Welcome to Failsworth
Sean Fielding was born on January 10, 1990. He grew up in Failsworth, the town three miles north-east of Manchester where he lives today. His mum, who came from nearby Newton Heath, worked for the council, and his dad, who was born in Failsworth in the 1950s, was a bus driver.
Failsworth has around 20,000 residents and sits reluctantly within the borough of Oldham. It’s where you move "if you're from Newton Heath and you've done alright,” Fielding told me. Yes, it has its spit and sawdust pubs and a feeling of being on the neglected edge of various places, including Tameside, which it borders. “People here say they are from Failsworth, never from Oldham,” Fielding says. But the town also boasts pleasant residential streets lined with interwar semis and a beautiful country park maintained by the National Trust.
Fielding did well at school, excelling at maths in particular. He was one of the students featured in the local newspaper after GCSEs, celebrating getting a straight run of As and A*s. He transferred from the local comprehensive school to Oldham Sixth Form College, which was much more ethnically diverse, representing the make-up of the borough, as opposed to Failsworth, which is overwhelmingly white.
This summer marks 20 years since the Oldham race riots of 2001, and when Fielding was at school in Failsworth, his class was taken to a mosque in Oldham as part of an effort to improve community understanding. The riots threw a national spotlight onto racial tensions in Oldham, where around 17% of residents described their ethnicity as Pakistani or Bangladeshi in the 2011 census, compared to around 3% nationally.
When he got a place at the University of Manchester to study engineering, Fielding was the first member of his family to enter higher education. Now 31, he credits his experience at university with allowing him to become leader of Oldham Council less than a decade later. Not because of the technical skills he learned (he soon realised engineering wasn’t his calling), but because being around the middle-class people you meet at uni gave him a certain confidence in the world of politics. By his account, he never felt totally at home with the other students and he stayed living in Failsworth during his degree to save money, working shifts at Tescos in the evenings and weekends, and every day during the holidays.
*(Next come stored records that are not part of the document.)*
(** [static_cast<long long>(x)] *)
Definition to_long_long : t -> Z := to_signed 64.

(** *** [std::stod]

    The longest prefix of the text, after leading white space, that is an
    optionally signed decimal or hexadecimal floating constant, [inf],
    [infinity] or [nan] (any case) is converted, a NaN taking the sign
    written in front of it; [None] stands for the two
    exceptions of [stod]: [std::invalid_argument] when there is no such
    prefix and [std::out_of_range] when glibc reports [ERANGE] (overflow,
    or an inexact result in the subnormal range). *)

Definition digit_value (c : ascii) : Z := Z.of_nat (nat_of_ascii c) - 48.

Definition isxdigit (c : ascii) : bool :=
  let n := nat_of_ascii c in
  isdigit c || ((65 <=? n) && (n <=? 70)) || ((97 <=? n) && (n <=? 102)).

Definition xdigit_value (c : ascii) : Z :=
  let n := Z.of_nat (nat_of_ascii c) in
  if isdigit c then n - 48
  else if (n <=? 70)%Z then n - 55
  else n - 87.

Definition tolower (c : ascii) : ascii :=
  let n := nat_of_ascii c in
  if (65 <=? n) && (n <=? 90) then ascii_of_nat (n + 32) else c.

(** A run of digits in base [base], accumulated on top of [acc]: the new
    accumulator, the number of digits read and the rest of the text. *)
Fixpoint digits (isd : ascii -> bool) (dv : ascii -> Z) (base : Z)
    (acc : Z) (n : nat) (s : list ascii) : Z * nat * list ascii :=
  match s with
  | c :: r => if isd c then digits isd dv base (base * acc + dv c) (S n) r
              else (acc, n, s)
  | [] => (acc, n, s)
  end.

(** The mantissa [int.frac] in base [base]: its digits as one integer, the
    number of fraction digits, and the rest; none without a digit. *)
Definition mantissa (isd : ascii -> bool) (dv : ascii -> Z) (base : Z)
    (s : list ascii) : option (Z * nat * list ascii) :=
  let '(ip, ni, r) := digits isd dv base 0 0 s in
  match r with
  | "."%char :: r' =>
    let '(m, nf, r'') := digits isd dv base ip 0 r' in
    if (ni + nf =? 0) then None else Some (m, nf, r'')
  | _ => if ni =? 0 then None else Some (ip, 0, r)
  end.

(** The exponent part introduced by [mark] (lower case): its value, [0]
    when the part is absent or has no digit. *)
Definition exponent (mark : ascii) (s : list ascii) : Z :=
  match s with
  | c :: r =>
    if (tolower c =? mark)%char then
      let '(neg, r) :=
        match r with
        | "-"%char :: r' => (true, r')
        | "+"%char :: r' => (false, r')
        | _ => (false, r)
        end in
      let '(e, n, _) := digits isdigit digit_value 10 0 0 r in
      if n =? 0 then 0%Z else if neg then (- e)%Z else e
    else 0%Z
  | [] => 0%Z
  end.

(** [m * base^k] as a ratio of two integers. *)
Definition scaled (m base k : Z) : Z * Z :=
  if (0 <=? k)%Z then (m * base ^ k, 1)%Z else (m, base ^ (- k))%Z.

Definition checked (s : bool) (nd : Z * Z) : option t :=
  let '(n, d) := nd in
  let x := of_ratio s n d in
  match x with
  | S754_infinity _ => None
  | _ => if is_subnormal_or_zero x && negb (is_ratio x n d) then None
         else Some (number x)
  end.

Definition prefix_ci (p : string) (s : list ascii) : bool :=
  let p := list_ascii_of_string p in
  (length p <=? length s)
  && forallb (fun '(a, b) => (a =? tolower b)%char) (combine p s).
His entry into local politics came via Tesco and the trade union there. Fielding became the councillor for Failsworth West, attracting support from both traditional Labour voters and people who had known him since he was little. At one point during our conversations, he mentioned a particular part of Failsworth and said: “There are lots of Tories who vote for me from down there because they knew my gran ran the paper shop and 'Sean's a nice lad who played the piano at the Christmas concert' and stuff like that.” He got to know the Tameside MP — and now deputy Labour leader — Angela Rayner, and did bits of work for her. In 2018, he became one of the country’s youngest council leaders, aged just 28, in what was described as a “coup.” He was quickly recognised by other politicians in Greater Manchester, including Andy Burnham, as a fast-rising star.
In person Fielding is very tall and seems comfortable in his own skin. He can be entertaining and speaks plainly about people in politics. Initially he enjoyed the job as leader, and says the abuse he got for being too young and inexperienced didn’t get to him. But some of his posts on Twitter suggest that maybe he was too young to run a major council in a large and historically complex town. He sometimes came across as thin-skinned, firing off childish memes and making fun of his detractors — like when he shortened the name of a right-wing grouping called Proud of Oldham and Saddleworth to POOS.
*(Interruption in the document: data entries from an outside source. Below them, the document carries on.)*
(** * osdt: the datetime overlay of [src/main.c]

    A shallow embedding of the render loop of the overlay: the wait until
    the next second, the classification of X events, the layout of the
    window from the measured text, and the order of the requests a redraw
    sends.  C integers are [Z] with the wrap-around of every cast written
    out; a C [double] is a rational ([Q]) and a sum or difference of
    doubles is rounded to binary64; what libc, xcb and cairo answer is an
    input of the model. *)

From Stdlib Require Import ZArith QArith Qround Lia List String Ascii Bool.
From Stdlib Require Import Qpower Qreduction.
From Stdlib Require Import DecimalString.
From Stdlib Require Import Lqa.
Import ListNotations.

Local Open Scope Z_scope.

(** ** Machine integers *)

Module CInt.

(** Conversion to an unsigned type of [bits] bits: reduction modulo 2^bits. *)
Definition to_unsigned (bits z : Z) : Z := z mod 2 ^ bits.

(** Conversion to a signed type of [bits] bits (two's complement, as gcc
    defines the out-of-range case). *)
Definition to_signed (bits z : Z) : Z :=
  (z + 2 ^ (bits - 1)) mod 2 ^ bits - 2 ^ (bits - 1).

Definition to_uint8 : Z -> Z := to_unsigned 8.
Definition to_uint16 : Z -> Z := to_unsigned 16.
Definition to_uint32 : Z -> Z := to_unsigned 32.
Definition to_int16 : Z -> Z := to_signed 16.
Definition to_int32 : Z -> Z := to_signed 32.

Definition INT_MIN : Z := - 2 ^ 31.
Definition INT_MAX : Z := 2 ^ 31 - 1.

Definition in_int (z : Z) : bool := (INT_MIN <=? z) && (z <=? INT_MAX).

(** [int] arithmetic: an overflowing signed operation has no defined
    result. *)
Definition int_add (a b : Z) : option Z :=
  if in_int (a + b) then Some (a + b) else None.
Definition int_sub (a b : Z) : option Z :=
  if in_int (a - b) then Some (a - b) else None.
Definition int_mul (a b : Z) : option Z :=
  if in_int (a * b) then Some (a * b) else None.

(** [(int)d] for a double [d]: the fractional part is discarded (toward
    zero); a value outside [int] has no defined result. *)
Definition Qtrunc (d : Q) : Z := Z.quot (Qnum d) (Z.pos (Qden d)).
Definition double_to_int (d : Q) : option Z :=
  if in_int (Qtrunc d) then Some (Qtrunc d) else None.

End CInt.
Import CInt.

(** The option monad threads undefined results through a computation. *)
Definition bind {A B : Type} (m : option A) (k : A -> option B) : option B :=
  match m with
  | Some a => k a
  | None => None
  end.

Notation "x <- m ;; k" := (bind m (fun x => k))
  (at level 61, m at next level, right associativity).

(** ** Sleeping: [ms_to_next_second] *)

(** [struct timespec], as [clock_gettime(CLOCK_REALTIME, &ts)] fills it. *)
Record timespec := { tv_sec : Z; tv_nsec : Z }.

(** [clock_gettime] returns the nanoseconds within the second. *)
Definition timespec_valid (ts : timespec) : Prop :=
  0 <= tv_nsec ts < 1000000000.

(** The body of [ms_to_next_second] after the clock has been read into
    [ts]; [/] and [%] on [long] are C's truncating operators. *)
Definition ms_to_next_second (ts : timespec) : Z :=
  let ms := Z.quot (tv_nsec ts) 1000000 in
  let rem := 1000 - Z.rem ms 1000 in
  if rem =? 1000 then 0 else rem.

(** The instant of [ts] in whole milliseconds since the epoch: the spec's
    [nowMillis]. *)
Definition nowMillis (ts : timespec) : Z :=
  tv_sec ts * 1000 + tv_nsec ts / 1000000.

(** ** Time formatter: [now_timestr] *)

(** [struct tm], the fields [strftime] reads for the two formats. *)
Record tm := {
  tm_sec : Z; tm_min : Z; tm_hour : Z;
  tm_mday : Z; tm_mon : Z; tm_year : Z
}.

(** What [localtime_r] guarantees, for a year of four digits. *)
Definition tm_validb (lt : tm) : bool :=
  (0 <=? tm_sec lt) && (tm_sec lt <=? 60) &&
  (0 <=? tm_min lt) && (tm_min lt <=? 59) &&
  (0 <=? tm_hour lt) && (tm_hour lt <=? 23) &&
  (1 <=? tm_mday lt) && (tm_mday lt <=? 31) &&
  (0 <=? tm_mon lt) && (tm_mon lt <=? 11) &&
  (1000 <=? tm_year lt + 1900) && (tm_year lt + 1900 <=? 9999).

(** A number in decimal, as [printf("%d")] writes it. *)
Definition dec (z : Z) : string := NilZero.string_of_int (Z.to_int z).

(** A number on at least two digits, as [printf("%02d")] writes it. *)
Definition dec2 (z : Z) : string :=
  let s := dec z in
  if (Z.of_nat (String.length s) <? 2) then String "0" s else s.

(** The conversion specifications the program's formats use. *)
Definition conversion (c : ascii) (lt : tm) : option string :=
  if Ascii.eqb c "Y" then Some (dec (tm_year lt + 1900))
  else if Ascii.eqb c "m" then Some (dec2 (tm_mon lt + 1))
  else if Ascii.eqb c "d" then Some (dec2 (tm_mday lt))
  else if Ascii.eqb c "H" then Some (dec2 (tm_hour lt))
  else if Ascii.eqb c "M" then Some (dec2 (tm_min lt))
  else if Ascii.eqb c "S" then Some (dec2 (tm_sec lt))
  else None.

(** The expansion of a format: ordinary characters are copied, [%c] is
    converted. *)
Fixpoint expand (fmt : string) (lt : tm) : option string :=
  match fmt with
  | EmptyString => Some EmptyString
  | String "%" (String c rest) =>
      s <- conversion c lt ;;
      r <- expand rest lt ;;
      Some (s ++ r)%string
  | String c rest =>
      r <- expand rest lt ;;
      Some (String c r)
  end.

(** [strftime(buf, max, fmt, tm)]: the expansion when it fits [max] bytes
    with its terminating NUL, and no defined buffer otherwise. *)
Definition strftime (max : Z) (fmt : string) (lt : tm) : option string :=
  s <- expand fmt lt ;;
  if Z.of_nat (String.length s) + 1 <=? max then Some s else None.

(** ** Draining: the X events *)

(** Event codes of the X protocol ([xcb/xproto.h]). *)
Definition XCB_EXPOSE : Z := 12.
Definition XCB_VISIBILITY_NOTIFY : Z := 15.
Definition XCB_CONFIGURE_NOTIFY : Z := 22.

(** [xcb_generic_event_t]; the loop reads [response_type] only. *)
Record xcb_generic_event_t := { response_type : Z }.

Definition event_name (rt : Z) : string :=
  if rt =? XCB_EXPOSE then "Expose"
  else if rt =? XCB_VISIBILITY_NOTIFY then "VisibilityNotify"
  else if rt =? XCB_CONFIGURE_NOTIFY then "ConfigureNotify"
  else "Other".

(** [uint8_t rt = ev->response_type & ~0x80]. *)
Definition event_rt (ev : xcb_generic_event_t) : Z :=
  to_uint8 (Z.land (response_type ev) (Z.lnot 128)).

(** The test of the drain loop's body. *)
Definition wants_redraw (rt : Z) : bool :=
  (rt =? XCB_EXPOSE) || (rt =? XCB_VISIBILITY_NOTIFY)
  || (rt =? XCB_CONFIGURE_NOTIFY).

(** ** Configuration and measurements *)

(** [options_t]; [margin_px] is a [uint32_t]. *)
Record options_t := {
  font_family : string;
  font_size_px : Q;
  margin_px : Z;
  fg_r : Q; fg_g : Q; fg_b : Q;
  bg_r : Q; bg_g : Q; bg_b : Q;
  time_only : bool;
  debug : bool
}.

Record cairo_text_extents_t := {
  x_bearing : Q; y_bearing : Q;
  width : Q; height : Q;
  x_advance : Q; y_advance : Q
}.

Record cairo_font_extents_t := {
  ascent : Q; descent : Q; fe_height : Q;
  max_x_advance : Q; max_y_advance : Q
}.

(** The library functions whose answers the loop consumes: the local time
    of an instant, and the measurements of a string and of a font for a
    family and a size. *)
Record libs := {
  localtime_r : Z -> tm;
  cairo_text_extents : string -> Q -> string -> cairo_text_extents_t;
  cairo_font_extents : string -> Q -> cairo_font_extents_t
}.

(** [now_timestr(buf, bufsz, time_only)], with [t] what [time(NULL)]
    returned. *)
Definition now_timestr (L : libs) (t : Z) (bufsz : Z) (time_only : bool)
  : option string :=
  let lt := localtime_r L t in
  let fmt := if time_only then "%H:%M:%S"%string
             else "%Y-%m-%d %H:%M:%S"%string in
  strftime bufsz fmt lt.

(** ** Arithmetic on [double] *)

(** The value of a double is a rational with a significand of at most 53
    bits. The sum of two doubles is the double nearest to the exact sum,
    the even one of two equally near. The range of the exponent is left
    open: the sums of the program are far from overflow, and a sum of two
    doubles too small for a normal number is exact in binary64 as it is
    here. *)

(** [2^e]. *)
Definition p2 (e : Z) : Q := Qpower 2 e.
Then, approaching two years ago, a new theme started cropping up on social media. At one point, council staff told him they needed to hold a meeting about the “the things people are saying online.” Specifically, an allegation on Facebook that Oldham Council was turning a blind eye to widespread grooming by gangs of Asian men. That the council was deeply corrupt, and had improper relationships with Muslim “cartels”. “I was quite dismissive of it,” he says. “I looked at it and thought: this is just mad. No one is going to believe this.”
‘Who’s this guy?’
Kath and Mark Wilkinson were on a cruise when they first heard about the shadowy cartels that control Oldham politics. It was the late summer of 2019 and the couple from Failsworth had left the ship in order to get online — the internet onboard the cruise was extortionate and they wanted to catch up with their kids. That’s when they saw a message from their daughter, who sent them a link to an online post by a local man called Raja Miah about Asian grooming gangs and the local Labour party.
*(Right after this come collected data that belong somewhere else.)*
(** C6.  Each standing table holds, for every key of the frame, what the
    library's sum gives for the coerced totals of the rows of that key, in
    row order, and the service table what it gives for the four coerced
    service columns: this for any dtype of the numeric columns.  After a
    load of a sheet whose numeric columns are float64 these are the sums
    of pandas over the coerced cells, where an empty cell and a cell that
    does not read as a number count for exactly 0 and no coerced cell is
    NaN.  For an all-integer column the sum is that of int64: the exact sum
    modulo [2^64], equal to the exact sum only while this stays within
    the range of int64. *)
Theorem caches_are_group_sums :
  (forall (U : UCD) (V : Type) (T : dtype V) (df : list (record_of V)),
     let total := fun r : record_of V => coerced T (Total r) in
     let by_key := fun (keyf : record_of V -> option pystr) (g : list (pystr * V)) =>
       forall k t,
         In (k, t) g <->
         group_vals str_compare keyf total k df <> []
         /\ t = sum_of_group T (group_vals str_compare keyf total k df) in
     let column := fun (col : record_of V -> V) =>
       sum_of_column T (map (fun r => coerced T (col r)) df) in
     exists g1 g2 g3 g4,
       _build_caches U T df = (g1, g2, g3, g4)
       /\ by_key Periodo g1
       /\ by_key Emisora g2
       /\ by_key Cliente g4
       /\ g3 = [ (COL_MOVIL, column Movil); (COL_HOGAR, column Hogar);
                 (COL_SERV, column Serv); (COL_AJUSTE, column Ajuste) ])
  /\ (forall (U : UCD) (L : PyLib) (sheet : list raw_record) (now : pystr),
        let st := load_data U L sheet now in
        let total := fun r => _to_numeric L (rTotal r) in
        (forall k t,
           In (k, t) (G_BY_PERIOD st) <->
           group_vals str_compare rPeriodo total k sheet <> []
           /\ t = group_sum L (group_vals str_compare rPeriodo total k sheet))
        /\ (forall k t,
              In (k, t) (G_BY_EMISORA st) <->
              group_vals str_compare rEmisora total k sheet <> []
              /\ t = group_sum L (group_vals str_compare rEmisora total k sheet))
        /\ (forall k t,
              In (k, t) (TOP_CLIENTS st) <->
              group_vals str_compare rCliente total k sheet <> []
              /\ t = group_sum L (group_vals str_compare rCliente total k sheet))
        /\ G_SERVICES st =
             [ (COL_MOVIL, series_sum L (map (fun r => _to_numeric L (rMovil r)) sheet));
               (COL_HOGAR, series_sum L (map (fun r => _to_numeric L (rHogar r)) sheet));
               (COL_SERV, series_sum L (map (fun r => _to_numeric L (rServ r)) sheet));
               (COL_AJUSTE,
                 series_sum L (map (fun r => _to_numeric L (rAjuste r)) sheet)) ])
  /\ (forall L : PyLib,
        _to_numeric L CEmpty = fzero
        /\ (forall s, to_numeric_str L s = None -> _to_numeric L (CText s) = fzero)
        /\ (forall c, is_nan (_to_numeric L c) = false))
  /\ (forall l : list Z,
        sum_of_group int64 l = wrap64 (fold_left Z.add l 0%Z)
        /\ sum_of_column int64 l = wrap64 (fold_left Z.add l 0%Z)
        /\ ((- 2 ^ 63 <= fold_left Z.add l 0 < 2 ^ 63)%Z ->
            sum_of_group int64 l = fold_left Z.add l 0%Z)).
Proof.
  split; [intros U V T df; apply build_caches_spec|].
  split.
  { intros U L sheet now st total.
    assert (Hgroup :
      forall (keyf : record -> option pystr) (rkeyf : raw_record -> option pystr),
        (forall r, keyf (coerce_row L r) = rkeyf r) ->
        forall k t,
          In (k, t)
             (groupby_agg str_compare (group_sum L) keyf
                (fun r => _to_numeric L (CNum (Total r))) (map (coerce_row L) sheet))
          <-> group_vals str_compare rkeyf total k sheet <> []
              /\ t = group_sum L (group_vals str_compare rkeyf total k sheet)).
    { intros keyf rkeyf Hk k t.
      rewrite (groupby_agg_In str_order), group_vals_map.
      assert (E : group_vals str_compare (fun r => keyf (coerce_row L r))
                    (fun r => _to_numeric L (CNum (Total (coerce_row L r)))) k sheet
                  = group_vals str_compare rkeyf total k sheet).
      { unfold group_vals. clear t. induction sheet as [|r rows IH]; cbn [filter map];
          [reflexivity|].
        rewrite Hk. destruct (rkeyf r) as [k'|]; [|exact IH].
        destruct (str_compare k k'); cbn [map]; rewrite ?IH; try reflexivity.
        cbn [coerce_row Total]. rewrite to_numeric_again. reflexivity. }
      rewrite E. reflexivity. }
    unfold st, load_data, _build_caches.
    cbn [G_BY_PERIOD G_BY_EMISORA TOP_CLIENTS G_SERVICES].
    cbn [coerced sum_of_group sum_of_column float64].
    split.
    { intros k t. unfold sort_by_period. rewrite sort_values_In.
      apply Hgroup. reflexivity. }
    split.
    { intros k t. rewrite by_total_desc_In. apply Hgroup. reflexivity. }
    split.
    { intros k t. rewrite by_total_desc_In. apply Hgroup. reflexivity. }
    unfold SERVICE_COLS_of. cbn [map fst snd]. rewrite !map_map.
    cbn [coerce_row Movil Hogar Serv Ajuste].
    assert (Hmap : forall f : raw_record -> cell,
              map (fun r => _to_numeric L (CNum (_to_numeric L (f r)))) sheet
              = map (fun r => _to_numeric L (f r)) sheet)
      by (intros f; apply map_ext; intros r; apply to_numeric_again).
    rewrite (Hmap rMovil), (Hmap rHogar), (Hmap rServ), (Hmap rAjuste).
    reflexivity. }
  split.
  { intros L. split; [reflexivity|]. split; [|apply to_numeric_not_nan].
    intros s Hs. unfold _to_numeric. cbn [to_numeric_coerce]. rewrite Hs. reflexivity. }
  intros l.
  assert (E : fold_left (fun a b => wrap64 (a + b)) l 0%Z
              = wrap64 (fold_left Z.add l 0%Z)).
  { change 0%Z with (wrap64 0) at 1. apply int64_sum_wraps. }
  cbn [sum_of_group sum_of_column int64]. rewrite E.
  split; [reflexivity|]. split; [reflexivity|]. apply wrap64_small.
Qed.

Lemma caches_are_group_sums_witness :
  In (py "Jul-2025", float_of_Z 1750) (G_BY_PERIOD demo)
  /\ group_vals str_compare rPeriodo
       (fun r => _to_numeric cpython (rTotal r)) (py "Jul-2025") demo_sheet
     = [float_of_Z 1500; fzero; float_of_Z 250]
  /\ _to_numeric cpython (CText (py "n/a")) = fzero
  /\ group_sum cpython [dec_float 1 16; float_of_Z 1; float_of_Z 1]
     = dec_float 10000000000000002 0.
Proof.
  split.
  - apply (proj1 (proj1 (proj2 caches_are_group_sums)
                    latin1 cpython demo_sheet demo_now)).
    split; [vm_compute; discriminate | vm_compute; reflexivity].
  - split; [vm_compute; reflexivity|].
    split; [|vm_compute; reflexivity].
    apply (proj1 (proj2 (proj1 (proj2 (proj2 caches_are_group_sums)) cpython))).
    vm_compute. reflexivity.
Defined.

(** On an all-integer column a total is not always the exact sum: two
    rows of [2^62] of one client have the exact sum [2^63], and the table
    of clients (with those of periods and of emitters) has [-2^63]. *)
Lemma int64_total_wraps :
  _build_caches latin1 int64 big_int_frame
  = ( [(py "Jul-2025", (- 2 ^ 63)%Z)],
      [(py "Norte", (- 2 ^ 63)%Z)],
      [ (COL_MOVIL, 0%Z); (COL_HOGAR, 0%Z); (COL_SERV, 0%Z); (COL_AJUSTE, 0%Z) ],
      [(py "ACME Corp", (- 2 ^ 63)%Z)] )
  /\ fold_left Z.add (map Total big_int_frame) 0%Z = (2 ^ 63)%Z
  /\ (- 2 ^ 63 <> 2 ^ 63)%Z.
Proof.
  split; [vm_compute; reflexivity|]. split; [vm_compute; reflexivity|]. discriminate.
Qed.

(** After a load the four tables are the caches of the frame that was
    loaded, and of nothing else. *)
Lemma load_data_caches (U : UCD) (L : PyLib) sheet now :
  let st := load_data U L sheet now in
  DF st = map (coerce_row L) sheet
  /\ (G_BY_PERIOD st, G_BY_EMISORA st, G_SERVICES st, TOP_CLIENTS st)
     = _build_caches U (float64 L) (DF st)
  /\ LAST_LOAD_TS st = now.
Proof.
  cbv zeta. unfold load_data.
  destruct (_build_caches U (float64 L) (map (coerce_row L) sheet))
    as [[[g1 g2] g3] g4] eqn:E.
  cbn [DF G_BY_PERIOD G_BY_EMISORA G_SERVICES TOP_CLIENTS LAST_LOAD_TS].
  rewrite E. repeat split.
Qed.

(* ------------------------------------------------------------------ *)
(** ** Which periods are compared *)

Lemma mom_simple_inv (U : UCD) df m :
  _mom_simple U df = Some m ->
  exists front q p,
    sort_by_period U df = front ++ [q; p]
    /\ Periodo_Actual m = fst p /\ Periodo_Anterior m = fst q.
Proof.
  intros H.
  assert (Hlen : 2 <= length (sort_by_period U df)).
  { unfold _mom_simple in H.
    destruct (length (sort_by_period U df) <? 2) eqn:E; [discriminate|].
    apply Nat.ltb_ge in E. exact E. }
  destruct (last_two _ Hlen) as (front & q & p & E).
  exists front, q, p. split; [exact E|].
  erewrite mom_simple_rows in H by exact E.
  injection H as <-. split; reflexivity.
Qed.

Lemma sort_by_period_selection (U : UCD) (A : Type)
    (df : list (pystr * A)) front q p :
  sort_by_period U df = front ++ [q; p] ->
  ((forall r, In r df -> period_key U r <> None) ->
     period_key U p <> None /\ period_key U q <> None)
  /\ ((exists r, In r df /\ period_key U r = None) -> period_key U p = None).
Proof.
  intros E. split.
  - intros Hall.
    assert (Hin : forall x, In x (front ++ [q; p]) -> In x df).
    { intros x Hx. rewrite <- E in Hx. apply sort_values_In in Hx. exact Hx. }
    split; apply Hall, Hin, in_or_app; right; cbn [In]; tauto.
  - intros (r & Hr & Hnone).
    destruct (period_key U p) as [k|] eqn:Ep; [exfalso|reflexivity].
    assert (Hp : has_key (@period_key U A) p = true) by (unfold has_key; rewrite Ep; reflexivity).
    unfold sort_by_period in E.
    change (front ++ [q; p]) with (front ++ [q] ++ [p]) in E. rewrite app_assoc in E.
    pose proof (@sort_values_last_keyed _ _ _ _ _ _ _ E Hp r Hr) as Hk.
    unfold has_key in Hk. rewrite Hnone in Hk. discriminate.
Qed.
“And we all went: Who’s this guy?” says Kath. “Writing about the cartels, the mosque. Who is he? Who is he?” When they got home from their holiday, Kath shared Miah’s post in Failsworth First, the popular local Facebook group the couple had created the year before. Miah was accusing leading Labour politicians of being “paedophile protectors” and said he had evidence that Asian grooming gangs have been operating in Oldham for years. “This is alarming to say the least,” Kath posted, using the couple’s joint “MarkandKath Wilkinson” account, adding: “Of course we await proof of these allegations before we assassinate someone’s character.”
By this point, the Wilkinsons didn’t just run the Facebook group (which was later renamed Failsworth Matters), they were also the co-founders of the Failsworth Independent Party, which they had set up that summer to oust the local Labour councillors, including Fielding. On its website, the party says it wants to reinvigorate “forgotten” Failsworth, and represent residents who “feel the town is overlooked by the Oldham Borough”. Fielding thinks that’s a dog-whistle, and that the subtext is: majority-white Failsworth is being cut out by the much more diverse Oldham. The Wilkinsons categorically reject that, saying that their big concerns were low-level criminality and antisocial behaviour, which they say prompted them to create the Facebook group in the first place.
From their living room, you can see the house where Fielding’s parents live, and the Wilkinsons have known Fielding since he was a boy because he used to deliver their Manchester Evening News. When he was a bit older, they used to do the same pub quiz at the Nelson just down the road. "Sean won a couple of times," says Kath when I ask about the quiz nights. Did those victories sow the first seeds for the epic resentment that now exists between them and Fielding — the boy who went to uni coming back to beat his townsfolk in the quiz? "No!" she says, horrified. "No, no, no, no, no!"
Mark retired from a long career at Greater Manchester Police in 2006, the last five years of which he spent in the anti-corruption unit, looking for bent cops. Since then he has worked part-time at attendance centres, places where young offenders have to report while serving minor sentences. He’s a well-known figure in Failsworth, particularly after the successful food hub initiative he ran last year during the pandemic, and says his politics are well within the mainstream. “I don't agree with the likes of Tommy Robinson or anything like that,” he told me. “That's just not my scene.” About Raja Miah’s allegations about the council turning a blind eye to grooming gangs, he says he can’t really comment. “To be honest, I don't know a lot about that,” he told me. “So I think it would be unfair to comment.”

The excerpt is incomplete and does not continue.